Portugal Warns of Possible 2026 Budget Deficit Amid Energy Crisis and Regional Conflicts
March 9, 2026
Portugal’s finance chief cautions that while a 2026 budget deficit cannot be ruled out if shocks hit, the government remains pledged to balanced public finances and debt reduction.
Officials warn the fiscal outlook is tighter amid higher energy costs and regional conflict, but the stance on balancing the books and cutting debt stays central, with readiness to respond to economic shocks.
He stresses that responsible public finances will be pursued, yet a deficit remains possible in the face of emergencies or major external events.
Eurogroup ministers in Brussels discuss the economic fallout from the conflict, focusing on energy, inflation, and a renewed EU energy risk.
A temporary discount on fuel could apply to gasoline if price criteria are met, notably when the price exceeds a 10-cent threshold from March 6.
Surging energy and oil prices driven by storms and the Middle East conflict tighten the 2026 macro path, narrowing the margin for error.
Despite solid 2025 performance, renewed price spikes in natural gas and oil have rekindled concerns about fiscal trajectories.
Rising gas and oil costs are reshaping expectations, with earlier optimism from 2025 now tempered by new shocks.
Brussels has not objected to Portugal’s temporary 3.55 eurocents per liter diesel excise cut, as a crisis-response measure.
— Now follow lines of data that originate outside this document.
(** Nearest integer to [m / d] for [d > 0], ties to the even one. *)
Definition round_half_even_div (m d : Z) : Z :=
  let q := m / d in
  match (2 * (m mod d) ?= d) with
  | Lt => q
  | Gt => q + 1
  | Eq => if Z.even q then q else q + 1
  end.

(** The magnitude [m * 2^e] of a finite float rounded to an integer. *)
Definition round_magnitude (m : positive) (e : Z) : Z :=
  match e with
  | Zneg k => round_half_even_div (Zpos m) (2 ^ Zpos k)
  | _ => Zpos m * 2 ^ e
  end.

Definition float_round (f : spec_float) : res Z :=
  match f with
  | S754_zero _ => ok 0
  | S754_finite s m e =>
      ok (if s then - round_magnitude m e else round_magnitude m e)
  | S754_infinity _ =>
      raise OverflowError "cannot convert float infinity to integer"
  | S754_nan => raise ValueError "cannot convert float NaN to integer"
  end.

(** [round(v)] with a single argument: always an [int]. *)
Definition round (v : value) : res Z :=
  match v with
  | VBool b => ok (Z_of_bool b)
  | VInt n => ok n
  | VFloat f => float_round f
  | _ => raise TypeError
           ("type " ++ type_name v ++ " doesn't define __round__ method")
  end.

(** Comparison of [v] with an int literal [n] that binary64 represents
    exactly; [None] when a NaN is involved. *)
Definition compare_int (op : string) (v : value) (n : Z) : res (option comparison) :=
  match v with
  | VBool b => ok (Some (Z_of_bool b ?= n))
  | VInt x => ok (Some (x ?= n))
  | VFloat f => bind (float_of_int n) (fun g => ok (SFcompare f g))
  | _ => raise TypeError
           ("'" ++ op ++ "' not supported between instances of '"
              ++ type_name v ++ "' and 'int'")
  end.

(** [v >= n]. *)
Definition py_ge (v : value) (n : Z) : res bool :=
  bind (compare_int ">=" v n)
       (fun c => ok (match c with Some (Gt | Eq) => true | _ => false end)).

(** [v < n]. *)
Definition py_lt (v : value) (n : Z) : res bool :=
  bind (compare_int "<" v n)
       (fun c => ok (match c with Some Lt => true | _ => false end)).

(** Truth value of [v] in a condition. *)
Definition truthy (v : value) : bool :=
  match v with
  | VNone => false
  | VBool b => b
  | VInt n => negb (n =? 0)
  | VFloat (S754_zero _) => false
  | VFloat _ => true
  | VStr s => negb (String.eqb s "")
  | VList l => match l with [] => false | _ => true end
  | VDict d => match d with [] => false | _ => true end
  end.

(** [a or b]. *)
Definition py_or (a b : value) : value := if truthy a then a else b.

(** ** Strings *)

Definition str_of_Z (n : Z) : string := NilZero.string_of_int (Z.to_int n).

Definition is_upper (c : ascii) : bool :=
  ((65 <=? nat_of_ascii c) && (nat_of_ascii c <=? 90))%nat.
Definition is_lower (c : ascii) : bool :=
  ((97 <=? nat_of_ascii c) && (nat_of_ascii c <=? 122))%nat.
Definition to_upper (c : ascii) : ascii :=
  if is_lower c then ascii_of_nat (nat_of_ascii c - 32) else c.
Definition to_lower (c : ascii) : ascii :=
  if is_upper c then ascii_of_nat (nat_of_ascii c + 32) else c.

Fixpoint title_from (prev_cased : bool) (s : string) : string :=
  match s with
  | EmptyString => EmptyString
  | String c rest =>
      if is_upper c || is_lower c
      then String (if prev_cased then to_lower c else to_upper c)
                  (title_from true rest)
      else String c (title_from false rest)
  end.

(** [s.title()] on ASCII text (the strategies are 'desktop' and 'mobile'). *)
Definition title (s : string) : string := title_from false s.

(** [format(v, '.0f')]: no fractional digits, ties to even, the sign of
    the float kept. *)
Definition format_float_0f (f : spec_float) : string :=
  match f with
  | S754_zero s => if s then "-0" else "0"
  | S754_finite s m e =>
      (if s then "-" else "") ++ str_of_Z (round_magnitude m e)
  | S754_infinity s => if s then "-inf" else "inf"
  | S754_nan => "nan"
  end.

Definition format_0f (v : value) : res string :=
  match v with
  | VBool b => bind (float_of_int (Z_of_bool b)) (fun f => ok (format_float_0f f))
  | VInt n => bind (float_of_int n) (fun f => ok (format_float_0f f))
  | VFloat f => ok (format_float_0f f)
  | VStr _ => raise ValueError "Unknown format code 'f' for object of type 'str'"
  | _ => raise TypeError
           ("unsupported format string passed to " ++ type_name v ++ ".__format__")
  end.

Definition newline : string := String "010"%char EmptyString.

End Py.

Export Py.

Declare Scope py_scope.
Notation "x <- c ;; k" := (Py.bind c (fun x => k))
  (at level 61, c at next level, right associativity) : py_scope.
Local Open Scope py_scope.

(* ===================================================================== *)
(** * Third-party interfaces *)
(* ===================================================================== *)

(** ** Rich: tables, panels and the console *)

Module Rich.

(** A table is its column headers and its rows of cell text; styles,
    widths and box shapes do not enter the properties below. *)
Record Table : Type := mkTable {
  show_header : bool;
  columns : list string;
  rows : list (list string)
}.

(** What [Console.print] is handed.  The console is the sequence of these
    objects; how Rich lays them out and interprets the markup in their
    text is not part of the model. *)
Inductive renderable : Type :=
| Text (s : string)
| Panel (content title : string)
| TableR (t : Table).

Definition add_column (name : string) (t : Table) : Table :=
  mkTable (show_header t) (columns t ++ [name]) (rows t).

(** A cell is a string; [None] stands for an empty cell; anything else is
    refused by [Table.add_row]. *)
Definition cell (v : value) : res string :=
  match v with
  | VNone => ok ""
  | VStr s => ok s
  | _ => raise NotRenderableError
           ("unable to render " ++ type_name v
              ++ "; a string or other renderable object is required")
  end.

Fixpoint cells (vs : list value) : res (list string) :=
  match vs with
  | [] => ok []
  | v :: rest => c <- cell v ;; cs <- cells rest ;; ok (c :: cs)
  end.

Definition add_row (vs : list value) (t : Table) : res Table :=
  cs <- cells vs ;;
  ok (mkTable (show_header t) (columns t) (rows t ++ [cs])).

End Rich.

Export Rich.

(** ** Requests: the HTTP client *)

Module Requests.

(** A response as the script uses it: the outcome of [raise_for_status()]
    and the outcome of [json()]. *)
Record Response : Type := mkResponse {
  raise_for_status : res unit;
  json : res value
}.

(** The module object: [get(url, params=...)] returns a response or raises
    (connection failure, timeout, ...). *)
Record Client : Type := mkClient {
  get : string -> list (string * value) -> res Response
}.

(** A response with a given status line and body.  [raise_for_status]
    raises [HTTPError] for the statuses 400 to 599 and for no other. *)
Definition http_response (status : Z) (reason url : string)
    (body : res value) : Response :=
  mkResponse
    (if (400 <=? status) && (status <? 500)
     then raise HTTPError
            (str_of_Z status ++ " Client Error: " ++ reason ++ " for url: " ++ url)
     else if (500 <=? status) && (status <? 600)
     then raise HTTPError
            (str_of_Z status ++ " Server Error: " ++ reason ++ " for url: " ++ url)
     else ok tt)
    body.

End Requests.

(* ===================================================================== *)
(** * The module's global names *)
(* ===================================================================== *)

(** An object bound to a global name: something the import statements
    bound, or an HTTP client. *)
Inductive global_object : Type :=
| Imported (qualified_name : string)
| HttpClient (c : Requests.Client).

Definition globals : Type := list (string * global_object).

(** Lines 1-9: the names the module binds before [__main__] runs.  None of
    them is [requests], and [requests] is not a builtin either. *)
Definition script_globals : globals :=
  [ ("ThreadPoolExecutor", Imported "concurrent.futures.ThreadPoolExecutor");
    ("Console", Imported "rich.console.Console");
    ("Panel", Imported "rich.panel.Panel");
    ("box", Imported "rich.box");
    ("Table", Imported "rich.table.Table");
    ("Progress", Imported "rich.progress.Progress");
    ("os", Imported "os");
    ("PageSpeedReporter", Imported "__main__.PageSpeedReporter") ].

Fixpoint lookup_global (name : string) (g : globals) : option global_object :=
  match g with
  | [] => None
  | (n, o) :: rest => if String.eqb name n then Some o else lookup_global name rest
  end.

(** Evaluating a global name. *)
Definition load_global (g : globals) (name : string) : res global_object :=
  match lookup_global name g with
  | Some o => ok o
  | None => raise NameError ("name '" ++ name ++ "' is not defined")
  end.

(** [requests.get]: load the name, then its attribute [get]. *)
Definition requests_get (g : globals)
    : res (string -> list (string * value) -> res Requests.Response) :=
  o <- load_global g "requests" ;;
  match o with
  | HttpClient c => ok (Requests.get c)
  | Imported q => raise AttributeError ("'" ++ q ++ "' has no attribute 'get'")
  end.

(** The module with [requests] bound to a client, as a test that
    patches the name sets it up. *)
Definition with_requests (c : Requests.Client) : globals :=
  (script_globals ++ [("requests", HttpClient c)])%list.

(* ===================================================================== *)
(** * The data the analyzer produces *)
(* ===================================================================== *)

(** The dict built by [_get_metric] (lines 51-55). *)
Record MetricValue : Type := mkMetric {
  mv_score : value;
  mv_value : value;
  mv_displayValue : value
}.

(** The dict appended by [_get_opportunities] (lines 70-76). *)
Record Opportunity : Type := mkOpportunity {
  opp_title : value;
  opp_description : value;
  opp_score : value;
  opp_numericValue : value;
  opp_displayValue : value
}.

(** The dict built by [analyze_url] (lines 30-43).  ['metrics'] is a dict
    literal: its entries are kept in the order it lists them. *)
Record AnalysisResult : Type := mkResult {
  r_url : string;
  r_strategy : string;
  r_score : Z;
  r_metrics : list (string * MetricValue);
  r_opportunities : list Opportunity
}.

(** What [analyze_url] returns is present when it is not [None]. *)
Definition present (result : option AnalysisResult) : bool :=
  match result with
  | Some _ => true
  | None => false
  end.

(* ===================================================================== *)
(** * The reporter object and its monad *)
(* ===================================================================== *)

(** Method entries, recorded for the properties that speak of a method
    being invoked. *)
Inductive call : Type :=
| CallAnalyzeUrl (url strategy : string)
| CallDisplayReport (url : string) (desktop mobile : AnalysisResult).

(** The state the methods act on: the two attributes of [self]
    ([api_key], and [console] as the sequence of objects printed so far),
    the counter of the progress task of [analyze_urls], and the record of
    method entries. *)
Record PageSpeedReporter : Type := mkReporter {
  api_key : value;
  console : list renderable;
  completed : Z;
  calls : list call
}.

(** A method body: it ends with a value or with an exception leaving it,
    and in both cases with a new state. *)
Definition M (A : Type) : Type :=
  PageSpeedReporter -> res A * PageSpeedReporter.

Definition ret {A : Type} (a : A) : M A := fun self => (ok a, self).

Definition bindM {A B : Type} (c : M A) (k : A -> M B) : M B :=
  fun self =>
    match c self with
    | (inl e, self') => (inl e, self')
    | (inr a, self') => k a self'
    end.

Definition lift {A : Type} (c : res A) : M A := fun self => (c, self).

Notation "x <~ c ;; k" := (bindM c (fun x => k))
  (at level 61, c at next level, right associativity) : py_scope.
Notation "c ;~ k" := (bindM c (fun _ => k))
  (at level 61, right associativity) : py_scope.

(** The state once [x] is printed, once a method is entered, and once the
    progress task is advanced. *)
Definition printed (x : renderable) (self : PageSpeedReporter)
    : PageSpeedReporter :=
  mkReporter (api_key self) (console self ++ [x]) (completed self) (calls self).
A temporary ISP tax discount on petrol is reintroduced to mitigate fuel price increases, and officials expect no EC objections given its exceptional, time-limited nature.
Officials decline to speculate on the European Central Bank’s next moves amid the current context.
The government informed the European Commission about the measure, aligning with EU rules that crisis-period energy support must be targeted to the vulnerable and compliant with competition/state aid rules.